(Beginning of INPUT MATERIAL)

(** A block lasts.  Until its end an address that is blocked, in memory and in the file, stays
    blocked whatever happens meanwhile: more events, clean-ups, blocks of others and restarts of
    the process; only an administrator's [unblock] of that address ends it. *)
Theorem block_lasts b l s now :
  kept b s → b_ip b ≠ "" → Forall (λ e, ∀ t, e ≠ Unblock t (b_ip b)) l →
  Forall (λ e, time_of e <= now) l → now < expiresAt b →
  isBlocked now (b_ip b) (foldl (λ s e, run_event e s) s l) = true ∧
  blockCheck now (Some (b_ip b)) (foldl (λ s e, run_event e s) s l) = false.
Proof.
  intros Hk Hip Hu Ht Hnow.
  assert (Hk' : kept b (foldl (λ s e, run_event e s) s l)).
  { revert s Hk Hu Ht. induction l as [|e l IH]; intros s Hk Hu Ht; [done|]. cbn [foldl].
    apply Forall_cons in Hu as [Hue Hu]. apply Forall_cons in Ht as [Hte Ht].
    apply IH; [|done..]. apply run_event_kept; [lia|done|done]. }
  assert (Hb : isBlocked now (b_ip b) (foldl (λ s e, run_event e s) s l) = true).
  { apply isBlocked_spec; [done|]. exists b. split; [apply Hk'|done]. }
  split; [done|]. unfold blockCheck. destruct (b_ip b) eqn:Hi; [done|]. cbn [is_empty]. by rewrite Hb.
Qed.

(** ** A block has its reason *)

(** The suspicious events of an address in the window that begins at [t]. *)
Definition event_in (ip : string) (t : Z) (e : event) : bool :=
  match e with Suspicious now _ i => bool_decide (i = ip) && (t <=? now) && (now <=? t + windowMs) | _ => false end.
Definition events_in (ip : string) (t : Z) (l : list event) : Z := Z.of_nat (length (filter (λ e, event_in ip t e = true) l)).
(* ===== verification/Auth.v ===== *)
(** * Authentication

    Access tokens ([issueAccessToken] and [verifyAccessToken] of
    [src/src/services/JwtService.js]), the middleware that attaches a user to
    every request ([attachUserRole] of [src/src/middleware/rbac.js]), the one
    that protects a route ([src/src/middleware/apiKey.js]), the comparison of
    legacy keys ([src/src/utils/safeEqual.js]) and the quota counter
    ([src/src/middleware/quotaTracker.js]), composed in the order in which the
    application mounts them, on top of [ApiKeys], [IpAllowlist], [Signing],
    [NonceStore] and [RateLimits].

    SHA-256, HMAC, and the encoding of an object as base64url of its JSON are
    parameters.  A request is handled at one instant.  Headers of responses,
    audit log entries and webhooks are left out. *)

From Stdlib Require Import Ascii.
From S2P Require Import Prelude JsString JsMap Errors ApiKeys IpAllowlist NonceStore Signing RateLimits.
Local Open Scope Z_scope.

Module Auth.
Import Errors RateLimits.

(** What the code reads of the claims of a token. *)
Record payload := mk_payload {
  p_sub : option string;
  p_role : option string;
  p_claims : list (string * string);
  p_iat : option Z;
  p_exp : option Z;
}.

(** ** Access tokens *)

Definition ACCESS_TOKEN_TTL_SECONDS : Z := 900.
Definition dot (a b : string) : string := a +:+ "." +:+ b.
(** No dot in it: the letters of base64url. *)
Definition no_dot (s : string) : Prop := str_forall (λ c, negb (Ascii.eqb c ".")) s = true.

Section tokens.
(** The HMAC in base64url, [b64url] of the header, [b64url] and its inverse
    with [JSON.parse], and the secret. *)
Context (hmac64 : string → string → string) (header : string).
Context (b64url : payload → string) (parse : string → option payload) (secret : string).

Definition issueAccessToken (now : Z) (p : payload) : string :=
  let seconds := now / 1000 in
  let claims := b64url (mk_payload (p_sub p) (p_role p) (p_claims p) (Some seconds)
                          (Some (seconds + ACCESS_TOKEN_TTL_SECONDS))) in
  let sig := hmac64 secret (dot header claims) in
  dot (dot header claims) sig.

Inductive verdict := TokenValid (p : payload) | TokenInvalid (reason : string).

(** [timingSafeEqual] throws on buffers of different lengths. *)
Definition verifyAccessToken (now : Z) (token : string) : verdict :=
  match split_on "." token with
  | [hd; claims; sig] =>
      let expected := hmac64 secret (dot hd claims) in
      if negb (length (Signing.utf8 sig) =? length (Signing.utf8 expected))%nat then TokenInvalid "malformed token"
      else if negb (bool_decide (Signing.utf8 sig = Signing.utf8 expected)) then TokenInvalid "invalid signature"
      else
        match parse claims with
        | None => TokenInvalid "malformed token"
        | Some p =>
            match p_exp p with
            | Some e => if e <? now / 1000 then TokenInvalid "token expired" else TokenValid p
            | None => TokenValid p
            end
        end
  | _ => TokenInvalid "malformed token"
  end.
Lemma spent_corporate_final_witness : amounts 1 ex_reopened = amounts 1 (base ex_spent).
Proof.
  refine (spent_corporate_final ex_users ex_txs (ex_spent, []) (mk_st ex_reopened (txs ex_spent) (payments ex_spent), []) 1 _ _ _).
  - eapply rtc_l; [eapply t_admin, a_create with (sp := Some 1) (r := Some (n 1)) (e := Some (n 5)) (t := Some (n 5))|].
    eapply rtc_l; [eapply t_admin, a_enroll with (p := 1) (w := Some 2)|]. apply process_is_turns.
  - eexists. split; vm_compute; reflexivity.
  - eapply rtc_l; [apply t_admin, (a_status ex_users 1 "active")|]. apply rtc_refl.
Defined.

Lemma range_drops_days_witness :
  in_range None (Some "2026-05-01") "2026-05-01 10:00:00" = false ∧
  in_range (Some "2026-05-01T00:00:00Z") None "2026-05-01 10:00:00" = false.
Proof. exact (range_drops_days None None "2026-05-01" "10:00:00" "00:00:00Z" eq_refl). Defined.

End CorporateMatching.
Lemma settle_start_plan c sec s p :
  settle_start c sec s = Ret (inr p) →
  ∃ r i, get_campaign c s = Some (r, i) ∧ funding_model i = "all-or-nothing" ∧
    Campaigns.c_status r ≠ "released" ∧ Campaigns.c_status r ≠ "refunded" ∧
    p_outcome p = (if num_geb (Campaigns.current_amount r) (Campaigns.goal_amount r) then Released else Refunded) ∧
    key_of (or_str sec SERVICE_SECRET_KEY) = Ret (p_escrow p) ∧ p_to p = truthy (recipient_public_key i) ∧
    p_pledges p = filter (λ p, match user (e_donor p) with Some _ => true | None => false end = true) (held c s).
Proof.
  unfold settle_start. destruct (get_campaign c s) as [[r i]|]; [|done].
  destruct (decide (funding_model i = "all-or-nothing")); [rewrite bool_decide_true by done|by rewrite bool_decide_false].
  cbn [negb]. destruct (bool_decide (Campaigns.c_status r = "released")) eqn:H1; [done|].
  destruct (bool_decide (Campaigns.c_status r = "refunded")) eqn:H2; [done|]. cbn [orb].
  destruct (key_of _) as [k|err] eqn:Hk; [|done]. cbn. intros [= <-]. cbn. exists r, i.
  apply bool_decide_eq_false in H1, H2. done.
Qed.

Lemma held_record c o s : held c (settle_record c o s) = [].
Proof.
  unfold held, settle_record. cbn. apply filter_none, Forall_fmap, Forall_forall. intros p _. cbn. unfold is_held at 1.
  destruct (is_held c p) eqn:Hp; [|unfold is_held in Hp; by rewrite Hp].
  cbn. by destruct o, (of_campaign c _).
Qed.

Lemma get_campaign_record c o s r i :
  get_campaign c s = Some (r, i) → get_campaign c (settle_record c o s) = Some (Campaigns.with_status (status_of o) r, i).
Proof.
  intros Hg. pose proof (get_campaign_Some _ _ _ _ Hg) as [_ Hc].
  unfold settle_record, mark_campaign. set (s1 := mark_pledges c o s).
  assert (Hg1 : get_campaign c s1 = Some (r, i)) by done.
  unfold Campaigns.update_campaign.
  rewrite (get_campaign_map c _ s1 (where_keeps c _ (with_status_keeps _))), Hg1. cbn.
  by rewrite (proj2 (Z.eqb_eq _ _) Hc).
Qed.

(** A settled campaign answers from its rows. *)
Lemma settled_start c sec s r i o :
  get_campaign c s = Some (r, i) → funding_model i = "all-or-nothing" → Campaigns.c_status r = status_of o →
  settle_start c sec s = Ret (inl (report c (status_of o) s)).
Proof.
  intros Hg Hm Hs. unfold settle_start. rewrite Hg, Hm, Hs. rewrite bool_decide_true by done. by destruct o.
Qed.

Lemma settled_after c sec a db s x s' :
  settle c sec a db s = (Ret x, s') →
  ∃ r i o, get_campaign c s' = Some (r, i) ∧ funding_model i = "all-or-nothing" ∧ Campaigns.c_status r = status_of o ∧
           x = report c (status_of o) s'.
Proof.
  rewrite settle_run. destruct (settle_start c sec s) as [[y|p]|err0] eqn:Hst; [| |done].
  - intros [= <- <-]. revert Hst. unfold settle_start. destruct (get_campaign c s) as [[r i]|]; [|done].
    destruct (decide (funding_model i = "all-or-nothing")) as [Hm|]; [rewrite bool_decide_true by done|by rewrite bool_decide_false].
    cbn [negb]. destruct (bool_decide (Campaigns.c_status r = "released")) eqn:H1.
    { apply bool_decide_eq_true in H1. rewrite H1. intros [= <-]. by exists r, i, Released. }
    destruct (bool_decide (Campaigns.c_status r = "refunded")) eqn:H2; cbn [orb].
    { apply bool_decide_eq_true in H2. rewrite H2. intros [= <-]. by exists r, i, Refunded. }
    by destruct (key_of _).
  - cbv zeta. destruct (settle_pay_run c a p s) as (l1 & Hs & _).
    destruct (settle_pay c a p s) as [[[]|err] s1]; [|done]. cbn in Hs. subst s1.
    destruct (db MarkPledges); [|done]. destruct (db MarkCampaign); [|done]. intros [= <- <-].
    destruct (settle_start_plan _ _ _ _ Hst) as (r & i & Hg & Hm & _).
    eexists _, i, (p_outcome p). split; [apply get_campaign_record; exact Hg|]. done.
Qed.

(End of INPUT MATERIAL)

Search the entries for the word "IpAllowlist", then copy every line in which it is found.

    application mounts them, on top of [ApiKeys], [IpAllowlist], [Signing],
From S2P Require Import Prelude JsString JsMap Errors ApiKeys IpAllowlist NonceStore Signing RateLimits.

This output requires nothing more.